Depuis 115 ans, le Racing club de France rugby a donc souvent opté pour une organisation hebdomadaire bi- voire tricéphale alors qu’il aurait pu tout centraliser à Colombes. Une section rugby qui est finalement en garde alternée, partagée entre ses entraînements de la semaine à Colombes et ses matchs, un week-end sur deux, à Jean Bouin, Charléty ou Colombes. Un club où les années de vie commune sont rares, mais qui s’interroge néanmoins sur cette situation, n’ayant pas toujours le sentiment d’être chez lui à Jean Bouin ou Charléty. Le paradoxe est en effet surprenant car le club est longtemps copropriétaire (depuis 1925) puis unique propriétaire du stade (de 1979 au rachat par le département des Hauts-de-Seine en 2002). Pourtant, le Racing rugby y joue peu en compétition alors que celui-ci porte le nom de l’un de ses plus grands joueurs : Yves du Manoir4. Paradoxe qui semble trouver sa source dans les difficultés du club à attirer les foules à Colombes.
Un succès populaire limité à Colombes
Situé en banlieue, le stade de Colombes est souvent jugé comme éloigné et difficile d’accès.
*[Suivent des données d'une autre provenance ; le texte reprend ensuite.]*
(** X24. The attempts are counted per call of [start]: after a [start]
    that gave up on three failed attempts, a new [start] tries again, and
    when its first attempt opens the transport is connected on that
    socket. *)
Theorem failed_start_can_be_retried (t : WebSocketMCPTransport)
  (o1 o2 o3 : ConnectOutcome) (rest : list ConnectOutcome) (e1 e2 e3 : Exn)
  (s : Socket) (later : list ConnectOutcome) :
  connected t = false ->
  rejection (onerror t) o1 = Some e1 ->
  rejection (onerror t) o2 = Some e2 ->
  rejection (onerror t) o3 = Some e3 ->
  exists t1 tr1 t2,
    start (o1 :: o2 :: o3 :: rest) t = (Threw e3, t1, tr1) /\
    start (SocketOpens s :: later) t1 = (Returned tt, t2, [construction t1]) /\
    connected t2 = true /\ socket t2 = Some s.
Proof.
  intros Hc H1 H2 H3.
  set (t1 := after_attempt o3 (after_attempt o2 (after_attempt o1 t))).
  assert (Hc1 : connected t1 = false).
  { unfold t1. rewrite !connected_after_attempt. exact Hc. }
  assert (Hrun : exists tr1, start (o1 :: o2 :: o3 :: rest) t = (Threw e3, t1, tr1)).
  { unfold start, bind, this. rewrite Hc.
    rewrite (start_loop_retry o1 _ 0 t e1 H1) by (unfold MAX_RETRIES; lia).
    rewrite <- (onerror_after_attempt o1) in H2, H3.
    rewrite (start_loop_retry o2 _ 1 _ e2 H2) by (unfold MAX_RETRIES; lia).
    rewrite <- (onerror_after_attempt o2) in H3.
    rewrite (start_loop_last o3 _ 2 _ e3 H3) by reflexivity.
    eexists. reflexivity. }
  destruct Hrun as [tr1 Hrun].
  exists t1, tr1, (set_connected true (set_socket (Some s) t1)).
  split; [exact Hrun|]. split; [|split; reflexivity].
  unfold start, bind, this. rewrite Hc1.
  rewrite start_loop_open by (unfold MAX_RETRIES; lia). reflexivity.
Qed.

End MoreProperties.

(** * Properties of the example script *)

Section ExampleProperties.

Import Example.

Lemma closes_app (a b : list Output) : closes (a ++ b) = closes a + closes b.
Proof.
  induction a as [|o a IH]; [reflexivity|].
  destruct o; cbn -[has_example]; rewrite IH; reflexivity.
Qed.


(** X21. [main] calls [client.close()] exactly when every call before it
    returned, and then once: a client whose [tools()] or whose example tool
    throws is created and never closed. *)
Theorem main_closes_the_client_only_on_success (c : Client) :
  closes (snd (main c)) = (if reaches_close c then 1 else 0).
Proof.
  destruct c as [cr li ex cl]. unfold main, reaches_close. cbn -[has_example].
  destruct cr as [e|u]; cbn -[has_example]; [reflexivity|].
  destruct li as [e|tools]; cbn -[has_example]; [reflexivity|].
  destruct (has_example tools); cbn -[has_example].
  - destruct ex as [e|result]; cbn -[has_example]; [reflexivity|].
    destruct cl as [e|u']; reflexivity.
  - destruct cl as [e|u']; reflexivity.
Qed.

(** X22. [main] runs a tool only when the client was created and the
    object that [tools()] returned has the key [example]; it then runs that
    tool once, with the parameters [hello] and [world] and the call id
    [example-call-1]; otherwise it runs no tool. *)
Theorem main_runs_the_example_tool_only_if_listed (c : Client) :
  executions (snd (main c)) =
    match created c, listed c with
    | inr _, inr tools =>
        if has_example tools
        then [("example"%string, example_call)] else []
    | _, _ => []
    end.
Proof.
  destruct c as [cr li ex cl]. unfold main. cbn -[has_example].
  destruct cr as [e|u]; cbn -[has_example]; [reflexivity|].
  destruct li as [e|tools]; cbn -[has_example]; [reflexivity|].
  destruct (has_example tools); cbn -[has_example].
  - destruct ex as [e|result]; cbn -[has_example]; [reflexivity|].
    destruct cl as [e|u']; reflexivity.
  - destruct cl as [e|u']; reflexivity.
Qed.

End ExampleProperties.
(** * The properties at concrete inputs *)

#[local] Existing Instance Demo.platform.

Lemma send_refused_when_not_connected_witness :
  new_WebSocketMCPTransport "http://localhost:8080" None = inr Demo.unstarted /\
  send Demo.ping [Demo.good_write] Demo.unstarted =
  (Threw not_connected, Demo.unstarted, []).
Proof.
  split.
  - reflexivity.
  - apply (send_refused_when_not_connected (P := Demo.platform)).
    left. reflexivity.
Defined.

Lemma start_fails_after_three_attempts_witness :
  exists t' tr,
    start [Demo.error_event 1; Demo.error_event 2; CtorThrows Demo.refused;
           SocketOpens 4] Demo.fresh = (Threw Demo.refused, t', tr) /\
    connect_attempts tr = 3 /\
    schedule tr = [Attempt; Wait 1000; Attempt; Wait 1000; Attempt].
Proof.
  apply (start_fails_after_three_attempts (P := Demo.platform) Demo.fresh
           (Demo.error_event 1) (Demo.error_event 2) (CtorThrows Demo.refused)
           [SocketOpens 4]
           (connection_error Demo.refused) (connection_error Demo.refused)
           Demo.refused); reflexivity.
Defined.

Lemma start_succeeds_within_three_attempts_witness :
  exists t' tr,
    start [Demo.error_event 1; Demo.error_event 2; SocketOpens 3] Demo.fresh =
    (Returned tt, t', tr) /\
    connected t' = true /\
    socket t' = Some 3 /\
    connect_attempts tr = 2 + 1 /\
    schedule tr = retried 2.
Proof.
  apply (start_succeeds_within_three_attempts (P := Demo.platform) Demo.fresh 2
           [Demo.error_event 1; Demo.error_event 2] 3 []).
  - reflexivity.
  - lia.
  - reflexivity.
  - repeat constructor; discriminate.
Defined.

(** C2 at [N = 3]: after three failures the fourth outcome, a socket that
    would open, is never asked for; [start] throws after 3 attempts. *)
Lemma start_makes_no_fourth_attempt :
  let run := start [Demo.error_event 1; Demo.error_event 2; Demo.error_event 3;
                    SocketOpens 4] Demo.fresh in
  result_of run = Threw (connection_error Demo.refused) /\
  result_of run <> Returned tt /\
  connect_attempts (trace_of run) = 3 /\
  connect_attempts (trace_of run) <> 3 + 1 /\
  connected (state_of run) = false.
Proof.
  vm_compute. repeat split; discriminate.
Qed.

Lemma start_reports_every_socket_error_witness :
  error_reports
    (trace_of (start ([Demo.error_event 1; CtorThrows Demo.refused;
                       Demo.error_event 2] ++ [SocketOpens 3]) Demo.fresh)) =
  [connection_error Demo.refused; connection_error Demo.refused] /\
  error_reports
    (trace_of (start ([Demo.error_event 1; CtorThrows Demo.refused] ++
                      SocketOpens 3 :: []) Demo.fresh)) =
  [connection_error Demo.refused].
Proof.
  split.
  - apply (proj1 (start_reports_every_socket_error (P := Demo.platform) Demo.fresh
                    (fun _ => CbReturns)
                    [Demo.error_event 1; CtorThrows Demo.refused; Demo.error_event 2]
                    eq_refl eq_refl
                    ltac:(repeat constructor; discriminate))).
    reflexivity.
  - apply (proj2 (start_reports_every_socket_error (P := Demo.platform) Demo.fresh
                    (fun _ => CbReturns)
                    [Demo.error_event 1; CtorThrows Demo.refused]
                    eq_refl eq_refl
                    ltac:(repeat constructor; discriminate))).
    simpl. lia.
Defined.

(** C5: three attempts that end in error events call the error callback
    three times, the first two for attempts that are not the last. *)
Lemma start_calls_error_callback_three_times :
  let run := start [Demo.error_event 1; Demo.error_event 2; Demo.error_event 3]
               Demo.fresh in
  result_of run = Threw (connection_error Demo.refused) /\
  error_reports (trace_of run) =
    [connection_error Demo.refused; connection_error Demo.refused;
     connection_error Demo.refused] /\
  length (error_reports (trace_of run)) <> 1.
Proof.
  vm_compute. repeat split; discriminate.
Qed.

Lemma send_retries_and_reports_once_witness :
  send Demo.ping [Demo.bad_write; Demo.too_late; Demo.good_write; Demo.bad_write]
    Demo.live =
  (Returned tt, Demo.live,
   failed_sends 1 (Demo.stringify Demo.ping) [Demo.bad_write; Demo.too_late] ++
   [SocketSend 1 (Demo.stringify Demo.ping)]) /\
  exists tr,
    send Demo.ping [Demo.bad_write; Demo.too_late; Demo.bad_write; Demo.good_write]
      Demo.live = (Threw (send_error Demo.broken_pipe), Demo.live, tr) /\
    tr = failed_sends 1 (Demo.stringify Demo.ping) [Demo.bad_write; Demo.too_late] ++
         attempt_trace 1 (Demo.stringify Demo.ping) Demo.bad_write ++
         [CallOnError (send_error Demo.broken_pipe)] /\
    error_reports tr = [send_error Demo.broken_pipe].
Proof.
  destruct (send_retries_and_reports_once (P := Demo.platform) Demo.ping Demo.live 1
              eq_refl eq_refl) as [Hdone Hfail].
  split.
  - apply (Hdone [Demo.bad_write; Demo.too_late] Demo.good_write [Demo.bad_write]).
    + simpl. lia.
    + repeat constructor; discriminate.
    + reflexivity.
  - apply (Hfail Demo.bad_write Demo.too_late Demo.bad_write [Demo.good_write]
             (send_error Demo.broken_pipe) (fun _ => CbReturns));
      try reflexivity; discriminate.
Defined.

Lemma close_calls_back_once_per_call_witness :
  exists t1 tr1 tr2,
    close Demo.open_socket Demo.live = (Returned tt, t1, tr1) /\
    close_calls tr1 = 1 /\
    socket t1 = None /\
    connected t1 = false /\
    close Demo.closed_socket t1 = (Returned tt, t1, tr2) /\
    close_calls tr2 = 1.
Proof.
  apply (close_calls_back_once_per_call (P := Demo.platform)
           Demo.open_socket Demo.closed_socket Demo.live (fun _ => CbReturns));
    reflexivity.
Defined.

(** [close] has no handler for exceptions: what the consumer's close
    callback throws reaches the caller of [close]. *)
Lemma close_throws_what_the_callback_throws :
  result_of (close Demo.open_socket Demo.fussy) = Threw Demo.tantrum /\
  result_of (close Demo.open_socket Demo.fussy) <> Returned tt.
Proof.
  vm_compute. split; [reflexivity|discriminate].
Qed.

Lemma socket_discarded_by_close_only_witness :
  (socket (state_of (close Demo.open_socket Demo.live)) = None /\
   connected (state_of (close Demo.open_socket Demo.live)) = false) /\
  (connected (state_of (socket_onclose Demo.live)) = false /\
   socket (state_of (socket_onclose Demo.live)) = socket Demo.live).
Proof.
  apply (socket_discarded_by_close_only (P := Demo.platform)
           Demo.open_socket Demo.live).
  reflexivity.
Defined.

(** C8: after the socket's close event the transport is disconnected and
    still holds the handle of the socket that closed. *)
Lemma disconnected_transport_keeps_socket :
  connected Demo.live = true /\
  connected (state_of (socket_onclose Demo.live)) = false /\
  socket (state_of (socket_onclose Demo.live)) = Some 1 /\
  socket (state_of (socket_onclose Demo.live)) <> None.
Proof.
  vm_compute. repeat split; discriminate.
Qed.




Lemma close_of_an_open_socket_calls_back_twice_witness :
  exists tr,
    close_then_close_event Demo.open_socket Demo.live =
      (Returned tt, closed Demo.live, tr) /\
    close_calls tr = 2.
Proof.
  apply (close_of_an_open_socket_calls_back_twice (P := Demo.platform)
           Demo.open_socket Demo.live (fun _ => CbReturns));
    reflexivity.
Defined.

(** * The further properties at concrete inputs *)

Lemma start_connects_exactly_on_success_witness :
  (result_of (start [Demo.error_event 1; SocketOpens 2] Demo.fresh) = Returned tt <->
   connected (state_of (start [Demo.error_event 1; SocketOpens 2] Demo.fresh)) = true) /\
  (connected (state_of (start [Demo.error_event 1; SocketOpens 2] Demo.fresh)) = true ->
   holds_socket (state_of (start [Demo.error_event 1; SocketOpens 2] Demo.fresh)) = true).
Proof.
  apply (start_connects_exactly_on_success (P := Demo.platform)). reflexivity.
Defined.

Lemma start_again_does_nothing_witness :
  exists t1 tr,
    start ([Demo.error_event 1] ++ SocketOpens 2 :: []) Demo.fresh =
      (Returned tt, t1, tr) /\
    start [Demo.error_event 3; SocketOpens 4] t1 = (Returned tt, t1, []).
Proof.
  apply (start_again_does_nothing (P := Demo.platform) Demo.fresh
           [Demo.error_event 1] 2 [] [Demo.error_event 3; SocketOpens 4]).
  - reflexivity.
  - simpl. lia.
  - repeat constructor; discriminate.
Defined.

Lemma throwing_error_callback_stalls_start_witness :
  start [SocketErrors 1 Demo.refused; SocketOpens 2] Cases.grumpy_fresh =
  (Pending, set_socket (Some 1) Cases.grumpy_fresh,
   [construction Cases.grumpy_fresh;
    CallOnError (connection_error Demo.refused); Uncaught Demo.tantrum]).
Proof.
  apply (throwing_error_callback_stalls_start (P := Demo.platform)
           Cases.grumpy_fresh (fun _ => CbThrows Demo.tantrum) 1 Demo.refused
           Demo.tantrum [SocketOpens 2]); reflexivity.
Defined.

Lemma send_third_failure_and_the_error_callback_witness :
  send Demo.ping [Demo.bad_write; Demo.too_late; Demo.bad_write] Cases.grumpy =
    (Threw Demo.tantrum, Cases.grumpy,
     failed_sends 1 (Demo.stringify Demo.ping) [Demo.bad_write; Demo.too_late] ++
     attempt_trace 1 (Demo.stringify Demo.ping) Demo.bad_write ++
     [CallOnError (send_error Demo.broken_pipe)]) /\
  send Demo.ping [Demo.bad_write; Demo.too_late; Demo.bad_write] Cases.mute =
    (Threw (send_error Demo.broken_pipe), Cases.mute,
     failed_sends 1 (Demo.stringify Demo.ping) [Demo.bad_write; Demo.too_late] ++
     attempt_trace 1 (Demo.stringify Demo.ping) Demo.bad_write).
Proof.
  split.
  - apply (proj1 (send_third_failure_and_the_error_callback (P := Demo.platform)
                    Demo.ping Cases.grumpy 1 Demo.bad_write Demo.too_late
                    Demo.bad_write [] (send_error Demo.broken_pipe)
                    eq_refl eq_refl ltac:(discriminate) ltac:(discriminate) eq_refl)
             (fun _ => CbThrows Demo.tantrum) Demo.tantrum);
      reflexivity.
  - apply (proj2 (send_third_failure_and_the_error_callback (P := Demo.platform)
                    Demo.ping Cases.mute 1 Demo.bad_write Demo.too_late
                    Demo.bad_write [] (send_error Demo.broken_pipe)
                    eq_refl eq_refl ltac:(discriminate) ltac:(discriminate) eq_refl)).
    reflexivity.
Defined.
Défauts qui semblent freiner la venue de spectateurs pour des manifestations déjà peu attractives. Quand le RCF rugby revient au stade à la fin des années 1960, on estime même que « ce lointain stade de Colombes […] risque de lui coûter une partie de son public5 ». Le choix de Jean Bouin s’explique donc à la fois par sa position centrale et par sa capacité (10 000 places) idéale pour le rugby de clubs à Paris.
Colombes est quant à lui disproportionné et peu attractif. Entre 1953 et 1972 par exemple, sur 46 rencontres disputées par le RCF rugby à Colombes et dont les affluences ont pu être relevées, nous comptabilisons environ 47 732 spectateurs pour une moyenne de 1 038 personnes par match ! Pire, en 1968, le RCF ne draine qu’un total de 3 663 spectateurs pour tous ses matchs à Colombes, soit environ 458 personnes par rencontre et un taux de remplissage de 2 %. Colombes est un désert où les spectateurs sont perdus dans l’immensité des gradins. Le stade n’est pas le seul responsable et les affluences à Jean Bouin n’atteignent pas des sommets. Le rugby parisien, dans son ensemble, peine en fait à attirer les foules alors que l’organisation du championnat de France en d’innombrables poules rassemblant des dizaines de clubs ne crée pas un feuilleton hebdomadaire attractif.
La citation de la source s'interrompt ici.